Setup tokenizer dan embedding model untuk text processing dan generate embeddings seperti pada pipeline asli.

In [36]:
class EmbeddingPipelineSimulator:
    """Simulated embedding pipeline based on the original code."""
    
    def __init__(self, model_config: ModelConfig, pipeline_config: Dict[str, Any]):
        self.model_config = model_config
        self.pipeline_config = pipeline_config
        self.tokenizer = None
        self.embedding_model = None
        self.vector_stores = {}
        
    def initialize_tokenizer_and_model(self):
        """Initialize tokenizer and embedding model."""
        try:
            # Load tokenizer
            self.tokenizer = AutoTokenizer.from_pretrained(
                self.model_config.provider_model_id, 
                trust_remote_code=True
            )
            
            # Load embedding model
            self.embedding_model = AutoModel.from_pretrained(
                self.model_config.provider_model_id
            )
            
            logger.info(f"✅ Loaded model: {self.model_config.provider_model_id}")
            logger.info(f"📊 Vocab size: {len(self.tokenizer)}")
            
        except Exception as e:
            logger.error(f"❌ Error loading model: {e}")
            raise e
    
    @staticmethod
    def truncate_to_token_limit(text: str, tokenizer, max_tokens: int = 512) -> str:
        """Truncate text to token limit - same as original pipeline."""
        tokenized = tokenizer(
            text,
            truncation=True,
            max_length=max_tokens,
            return_tensors=None,
            return_attention_mask=False,
            return_token_type_ids=False,
        )
        input_ids = tokenized["input_ids"]
        return tokenizer.decode(input_ids, skip_special_tokens=True)
    
    def get_embeddings(self, texts: List[str]) -> List[List[float]]:
        """Generate embeddings for texts."""
        embeddings = []
        
        with torch.no_grad():
            for text in texts:
                # Tokenize
                inputs = self.tokenizer(
                    text, 
                    return_tensors='pt', 
                    truncation=True, 
                    max_length=self.model_config.max_tokens,
                    padding=True
                )
                
                # Get embeddings
                outputs = self.embedding_model(**inputs)
                
                # Mean pooling
                embedding = outputs.last_hidden_state.mean(dim=1).squeeze().tolist()
                embeddings.append(embedding)
        
        return embeddings

# Initialize pipeline simulator
pipeline_simulator = EmbeddingPipelineSimulator(model_config, pipeline_config)
pipeline_simulator.initialize_tokenizer_and_model()

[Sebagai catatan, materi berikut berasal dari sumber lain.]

(** * ProcMonUI: process tree, filter and batch action engine

    A shallow embedding of the core of [ProcMonUI.cpp] (the Win32 process
    monitor): the process snapshot, the parent->children index and its
    traversal, the case-insensitive filter, and the kill/suspend/resume
    loop of [ActOnSelection].  The graphical shell is left out; what the
    core reads from it (the selected rows, the Tree check box, the search
    text) is an argument of the embedded function. *)

From stdpp Require Import gmap list sorting relations strings.
From Stdlib Require DecimalN DecimalFacts.

Set Default Proof Using "Type".
#[local] Set Warnings "-clear-no-such-hyp,-register-all".

(** ** Data model *)

(** [DWORD], [SIZE_T] and [wchar_t] are unsigned machine integers.  The core
    only stores, compares and orders them, so they are natural numbers in
    binary ([N]); no arithmetic is done on them. *)
Abbreviation DWORD := N (only parsing).
Abbreviation SIZE_T := N (only parsing).
Abbreviation wchar_t := N (only parsing).
Abbreviation wstring := (list N) (only parsing).
Abbreviation HANDLE := N (only parsing).

(** [struct Proc]. *)
Record Proc := mkProc {
  pid : DWORD;
  ppid : DWORD;
  name : wstring;
  path : wstring;
  rss : SIZE_T
}.

#[global] Instance Proc_eq_dec : EqDecision Proc.
Proof. solve_decision. Defined.

(** ** Process tree index *)

(** [BuildChildren]: [for (auto& p : v) m[p.ppid].push_back(p.pid);].
    [m[k]] creates an empty bucket when [k] is absent. *)
Definition BuildChildren (v : list Proc) : gmap N (list N) :=
  foldl (λ m p, <[ppid p := default [] (m !! ppid p) ++ [pid p]]> m) ∅ v.

(** [CollectTree] is recursive without any bound of its own; [fuel] bounds
    the depth of the recursion, and [None] stands for a run that needs more
    stack frames than [fuel].  A traversal that returns [None] for every
    [fuel] does not return. *)
Fixpoint CollectTree (fuel : nat) (pid : DWORD) (ch : gmap N (list N))
    (out : list N) : option (list N) :=
  match fuel with
  | O => None
  | S fuel' =>
      let out := out ++ [pid] in
      match ch !! pid with
      | None => Some out
      | Some cs =>
          foldl (λ acc c, out' ← acc; CollectTree fuel' c ch out') (Some out) cs
      end
  end.

(** [resolveSubtree(index, rootPid)] of the specification: the vector that
    [CollectTree] fills, started on an empty [out], when the traversal
    returns. *)
Definition resolveSubtree (index : gmap N (list N)) (rootPid : DWORD)
    (out : list N) : Prop :=
  ∃ fuel, CollectTree fuel rootPid index [] = Some out.

(** [CollectTree] once more, keeping the vector when the frames run out.
    The result is [out] as it stands when the call returns, with [true], or
    as it stands when the recursion is about to enter frame [fuel + 1], with
    [false]; from then on nothing more is pushed.  So the first component is
    a state that the vector of the program goes through, also in a run that
    does not return. *)
Fixpoint CollectTree_partial (fuel : nat) (pid : DWORD) (ch : gmap N (list N))
    (out : list N) : list N * bool :=
  match fuel with
  | O => (out, false)
  | S fuel' =>
      let out := out ++ [pid] in
      match ch !! pid with
      | None => (out, true)
      | Some cs =>
          foldl (λ (acc : list N * bool) c,
                   if acc.2 then CollectTree_partial fuel' c ch acc.1 else acc)
                (out, true) cs
      end
  end.
(** [_mt_spectrum_proc] for an integer [n_jobs].  The value is the run on
    the array, with the list [freq_list] that is reported, and what the
    caller's [notch_widths] array holds afterwards. *)
Definition _mt_spectrum_proc (x : array2d) (sfreq : R)
    (line_freqs : option (list R)) (notch_widths : list R)
    (mt_bandwidth : option R) (p_value : R) (picks : option (list Z))
    (n_jobs : Z) (copy : bool) : run (array2d * list (list R)) * list R :=
  let picks := match picks with
               | None => arange (shape0 x)
               | Some ps => ps
               end in
  if n_jobs =? 1 then
    match proc_serial sfreq line_freqs mt_bandwidth p_value picks
            (seq 0 (shape0 x)) x notch_widths [] with
    | (x', nw, Ok freq_list) =>
        (Run (caller copy x x') [] (Ok (x', freq_list)), nw)
    | (x', nw, Raise e) => (Run (caller copy x x') [] (Raise e), nw)
    end
  else
    match proc_jobs sfreq line_freqs notch_widths mt_bandwidth p_value
            picks 0 (rows x) with
    | Raise e => (Run x [] (Raise e), notch_widths)
    | Ok data_new =>
        match assign_fancy x picks (map fst data_new) with
        | Raise e => (Run x [] (Raise e), notch_widths)
        | Ok x' =>
            (Run (caller copy x x') [] (Ok (x', map snd data_new)),
             notch_widths)
        end
    end.

End MtSpectrum.

End MtSpectrum.

(** ** The planner and the threshold in the specification's words *)

Module AsSpecified.

Import OverlapAdd.

(** The cost of section 4.3: [ceil(n_tot/(N - n_h + 1)) * N * (log2 N + 1)]
    for [N = 2 ^ k]. *)
Definition specified_cost (n_tot n_h k : Z) : Z :=
  ceil_div n_tot (2 ^ k - n_h + 1) * 2 ^ k * (k + 1).

(** [N] is a power of two with [log2 N] in the inclusive range
    [ceil(log2 n_h) .. floor(log2 n_tot)] and no size of that range costs
    less. *)
Definition specified_choice (n_h n_x : Z) (zero_phase : bool) (N : Z) : Prop :=
  let n_tot := if zero_phase then 2 * n_x else n_x in
  exists k, N = 2 ^ k
    /\ Z.log2_up n_h <= k <= Z.log2 n_tot
    /\ forall k', Z.log2_up n_h <= k' <= Z.log2 n_tot ->
         specified_cost n_tot n_h k <= specified_cost n_tot n_h k'.

(** The bins flagged when the level is divided by the number of frequency
    bins tested, as section 4.6 (3b) has it. *)
Definition specified_detected (f_ppf : R -> Z -> Z -> option R) (p_value : R)
    (n_tapers : Z) (x_p : list (list C)) (H0 freqs : list R) : list nat :=
  filter (fun k => MtSpectrum.exceeds (MtSpectrum.f_stat n_tapers x_p H0 k)
                     (f_ppf (1 - p_value / IZR (len freqs))%R 2
                        (2 * n_tapers - 2)))
    (seq 0 (length freqs)).

(** The quantile function of the F distribution with 2 and [dfd] degrees of
    freedom, whose distribution function is
    [1 - (1 + 2 x / dfd) ^ (- dfd / 2)]; [nan] outside [0 <= q < 1]. *)
Definition f2_ppf (q : R) (dfn dfd : Z) : option R :=
  if Rlt_bool q 0 then None
  else if Rlt_bool q 1 then
    Some (IZR dfd / 2 * (Rpower (1 - q) (- 2 / IZR dfd) - 1))%R
  else None.
(** * The Xmrs semantic graph of delphin/mrs/xmrs.py

    A shallow embedding of the [Xmrs] class and of the constructors [Mrs],
    [Rmrs] and [Dmrs], followed by the properties of the specification.

    Python objects are modelled as follows.
    - [dict] and [defaultdict]: association lists in insertion order
      ([dict_get], [dict_set]); a [defaultdict] creates the missing entry when
      it is read with [d[k]], which the model writes out ([vars_getitem],
      [refs_getitem]).
    - integers: [Z]; strings: [string]; [None]-or-value: [option].
    - exceptions: the type [exn]; a function that may raise returns a
      [result].
    - mutation of [self]: explicit state passing over the record [Xmrs]. *)

From Stdlib Require Import ZArith List String Ascii Bool Lia.
From Stdlib Require Import DecimalString DecimalZ DecimalPos.
From Stdlib Require Import Permutation.
Import ListNotations.
Open Scope string_scope.
Open Scope list_scope.
Open Scope Z_scope.

Set Implicit Arguments.

(** ** Python values, exceptions and results *)

(** The values that occur as dictionary keys in error reports. *)
Inductive pyval : Type :=
| PyNone
| PyInt (z : Z)
| PyStr (s : string).

Inductive exn : Type :=
| XmrsError (msg : string)
| XmrsStructureError (msg : string)
| KeyError (k : pyval)
| AttributeError (msg : string)
| TypeError (msg : string)
| ValueError (msg : string).

Inductive result (A : Type) : Type :=
| Ok (a : A)
| Raise (e : exn).

Arguments Ok {A} a.
Arguments Raise {A} e.

Definition bind {A B : Type} (m : result A) (k : A -> result B) : result B :=
  match m with
  | Ok a => k a
  | Raise e => Raise e
  end.

Notation "x <- m ;; k" := (bind m (fun x => k))
  (at level 61, m at next level, right associativity).

(** [for x in xs: st = f st x], leaving at the first exception. *)
Fixpoint for_each {S A : Type} (f : S -> A -> result S) (xs : list A) (st : S)
  : result S :=
  match xs with
  | [] => Ok st
  | x :: xs' => st' <- f st x ;; for_each f xs' st'
  end.

(** [[f(x) for x in xs]] where [f] may raise. *)
Fixpoint map_result {A B : Type} (f : A -> result B) (xs : list A)
  : result (list B) :=
  match xs with
  | [] => Ok []
  | x :: xs' => y <- f x ;; ys <- map_result f xs' ;; Ok (y :: ys)
  end.

(** [str(z)] for an integer. *)
Definition str_Z (z : Z) : string := NilZero.string_of_int (Z.to_int z).

Definition newline : string := String (ascii_of_nat 10) EmptyString.

(** ** Keys with a boolean equality *)

Class EqKey (K : Type) : Type := {
  keqb : K -> K -> bool;
  keqb_spec : forall x y, reflect (x = y) (keqb x y)
}.

#[export] Instance EqKey_Z : EqKey Z :=
  {| keqb := Z.eqb; keqb_spec := Z.eqb_spec |}.

#[export] Instance EqKey_string : EqKey string :=
  {| keqb := String.eqb; keqb_spec := String.eqb_spec |}.

Definition option_eqb {A : Type} (eqb : A -> A -> bool) (x y : option A) : bool :=
  match x, y with
  | None, None => true
  | Some a, Some b => eqb a b
  | _, _ => false
  end.

Lemma option_eqb_spec {A : Type} (eqb : A -> A -> bool) :
  (forall a b, reflect (a = b) (eqb a b)) ->
  forall x y, reflect (x = y) (option_eqb eqb x y).
Proof.
  intros Hs [a|] [b|]; simpl; try (constructor; congruence).
  destruct (Hs a b); constructor; congruence.
Qed.

#[export] Instance EqKey_option {A : Type} `{EqKey A} : EqKey (option A) :=
  {| keqb := option_eqb keqb; keqb_spec := option_eqb_spec keqb keqb_spec |}.

Lemma keqb_refl {K : Type} `{EqKey K} (k : K) : keqb k k = true.
Proof. destruct (keqb_spec k k); congruence. Qed.

Lemma keqb_eq {K : Type} `{EqKey K} (x y : K) : keqb x y = true <-> x = y.
Proof. destruct (keqb_spec x y); split; congruence. Qed.

Lemma keqb_neq {K : Type} `{EqKey K} (x y : K) : keqb x y = false <-> x <> y.
Proof. destruct (keqb_spec x y); split; congruence. Qed.

(** ** Dictionaries in insertion order *)

Section Dict.
Context {K V : Type} `{EqKey K}.

Definition dict : Type := list (K * V).

(** [d.get(k)] *)
Fixpoint dict_get (k : K) (d : dict) : option V :=
  match d with
  | [] => None
  | (k', v) :: d' => if keqb k k' then Some v else dict_get k d'
  end.

(** [k in d] *)
Definition dict_mem (k : K) (d : dict) : bool :=
  match dict_get k d with
  | Some _ => true
  | None => false
  end.

(** [d[k] = v]: an existing key keeps its place, a new one goes last. *)
Fixpoint dict_set (k : K) (v : V) (d : dict) : dict :=
  match d with
  | [] => [(k, v)]
  | (k', v') :: d' =>
      if keqb k k' then (k', v) :: d' else (k', v') :: dict_set k v d'
  end.

Definition dict_keys (d : dict) : list K := map fst d.
Definition dict_values (d : dict) : list V := map snd d.

(** [d[k]] of a plain dict. *)
Definition dict_getitem (key_of : K -> pyval) (k : K) (d : dict) : result V :=
  match dict_get k d with
  | Some v => Ok v
  | None => Raise (KeyError (key_of k))
  end.
End Dict.

Arguments dict K V : clear implicits.

(** [x in xs] for a list or a set of keys. *)
Definition mem {K : Type} `{EqKey K} (x : K) (xs : list K) : bool :=
  existsb (keqb x) xs.

(** [set(xs)], keeping the first occurrence of each element. *)
Fixpoint to_set {K : Type} `{EqKey K} (xs : list K) : list K :=
  match xs with
  | [] => []
  | x :: xs' => x :: filter (fun y => negb (keqb y x)) (to_set xs')
  end.

(** [s.add(x)] *)
Definition set_add {K : Type} `{EqKey K} (x : K) (s : list K) : list K :=
  if mem x s then s else s ++ [x].

(** ** Constants of delphin/mrs/config.py and the classes of
    delphin/mrs/components.py

    Neither module is part of the sources at hand: the constants and the
    operations that xmrs.py takes from them are parameters of the model. *)

Class Config : Type := {
  FIRST_NODEID : Z;
  LTOP_NODEID : Z;
  IVARG_ROLE : string;
  CONSTARG_ROLE : string;
  RSTR_ROLE : string;
  EQ_POST : string;
  HEQ_POST : string;
  H_POST : string;
  NIL_POST : string;
  CVARSORT : string;
  HANDLESORT : string;
  UNKNOWNSORT : string
}.

(** [Pred] and [Lnk] objects. *)
Class Types : Type := {
  Pred : Type;
  Lnk : Type
}.

(** A property value: a string, or (after [Mrs.from_dict]) a nested dict. *)
#[warnings="-register-all"]
Inductive propval : Type :=
| PropStr (s : string)
| PropDict (d : list (string * propval)).

(** [ElementaryPredication]:
    (nodeid, pred, label, args, lnk, surface, base).  An EP stored in a graph
    carries an integer node id; the records handed to [Mrs] and [Rmrs], whose
    node id may be [None], are [Rel] below. *)
Record EP `{Types} : Type := mkEP {
  ep_nodeid : Z;
  ep_pred : Pred;
  ep_label : option string;
  ep_args : dict string string;
  ep_lnk : option Lnk;
  ep_surface : option string;
  ep_base : option string
}.

Arguments mkEP {_} _ _ _ _ _ _ _.

(** [HandleConstraint]: (hi, relation, lo). *)
Record HandleConstraint : Type := mkHC {
  hc_hi : string;
  hc_relation : string;
  hc_lo : string
}.

(** [IndividualConstraint]: (left, relation, right). *)
Record IndividualConstraint : Type := mkIC {
  ic_left : string;
  ic_relation : string;
  ic_right : string
}.

Class Components `{Types} : Type := {
  (** [var_re.match(s)] finds a match *)
  var_re_match : string -> bool;
  (** [var_sort(v)] *)
  var_sort : string -> result string;
  (** [str(pred)], as [format] prints it *)
  pred_str : Pred -> string;
  (** [Pred.is_quantifier] *)
  pred_is_quantifier : Pred -> bool;
  (** [Pred.short_form] and [Pred.string] *)
  short_form : Pred -> string;
  pred_string : Pred -> string;
  (** [Pred.string_or_grammar_pred] *)
  string_or_grammar_pred : string -> Pred;
  (** [cfrom] and [cto] of an object with a lnk; [Lnk.charspan] *)
  lnk_cfrom : Lnk -> Z;
  lnk_cto : Lnk -> Z;
  charspan : Z -> Z -> Lnk;
  (** [ElementaryPredication.is_quantifier] *)
  ep_is_quantifier : EP -> bool;
  (** [ep1 != ep2] *)
  ep_ne : EP -> EP -> bool;
  (** the serial number a new [VarGenerator] starts from *)
  vgen_start : Z
}.

(** ** The graph *)

(** An entry of [_vars]:
    [{'props': [], 'refs': defaultdict(list)}], to which [add_hcons] and
    [add_icons] add the keys ['hcrefs'] and ['icrefs']. *)
Record VarEntry : Type := mkVar {
  props : list (string * propval);
  refs : dict string (list Z);
  hcrefs : option (list (Z * string * string));
  icrefs : option (list IndividualConstraint)
}.

(** The factory of the [defaultdict] [_vars]. *)
Definition new_var : VarEntry :=
  {| props := []; refs := []; hcrefs := None; icrefs := None |}.

(** A key of [_vars]: a variable, or [None] (an EP without a label whose
    label set is asked for). *)
Abbreviation vkey := (option string) (only parsing).

Definition pyval_of_vkey (k : vkey) : pyval :=
  match k with
  | Some s => PyStr s
  | None => PyNone
  end.

Section Graph.
Context `{cfg : Config} `{tys : Types} `{cmp : !Components}.

Record Xmrs : Type := mkXmrs {
  top : option string;
  index : option string;
  xarg : option string;
  _nodeids : list Z;
  _eps : dict Z EP;
  _hcons : dict string HandleConstraint;
  _icons : dict string (list IndividualConstraint);
  _vars : dict vkey VarEntry;
  lnk : option Lnk;
  surface : option string;
  identifier : option string
}.

Definition with_vars (g : Xmrs) (vs : dict vkey VarEntry) : Xmrs :=
  {| top := top g; index := index g; xarg := xarg g;
     _nodeids := _nodeids g; _eps := _eps g; _hcons := _hcons g;
     _icons := _icons g; _vars := vs;
     lnk := lnk g; surface := surface g; identifier := identifier g |}.

(** [_vars[k]] of the defaultdict: the entry, and the table in which it
    exists. *)
Definition vars_getitem (k : vkey) (vs : dict vkey VarEntry)
  : VarEntry * dict vkey VarEntry :=
  match dict_get k vs with
  | Some d => (d, vs)
  | None => (new_var, dict_set k new_var vs)
  end.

print("✅ Tokenizer and embedding model initialized!")
print(f"🔤 Max tokens: {model_config.max_tokens}")

# Test embedding generation
test_text = "This is a sample text for embedding generation."
test_embedding = pipeline_simulator.get_embeddings([test_text])
print(f"🧮 Embedding dimension: {len(test_embedding[0])}")
print(f"📈 Sample embedding values: {test_embedding[0][:5]}...")

INFO:__main__:✅ Loaded model: sentence-transformers/all-MiniLM-L6-v2
INFO:__main__:📊 Vocab size: 30522


✅ Tokenizer and embedding model initialized!
🔤 Max tokens: 512
🧮 Embedding dimension: 384
📈 Sample embedding values: [-0.16524578630924225, -0.030131183564662933, 0.13367828726768494, 0.19361034035682678, 0.12457739561796188]...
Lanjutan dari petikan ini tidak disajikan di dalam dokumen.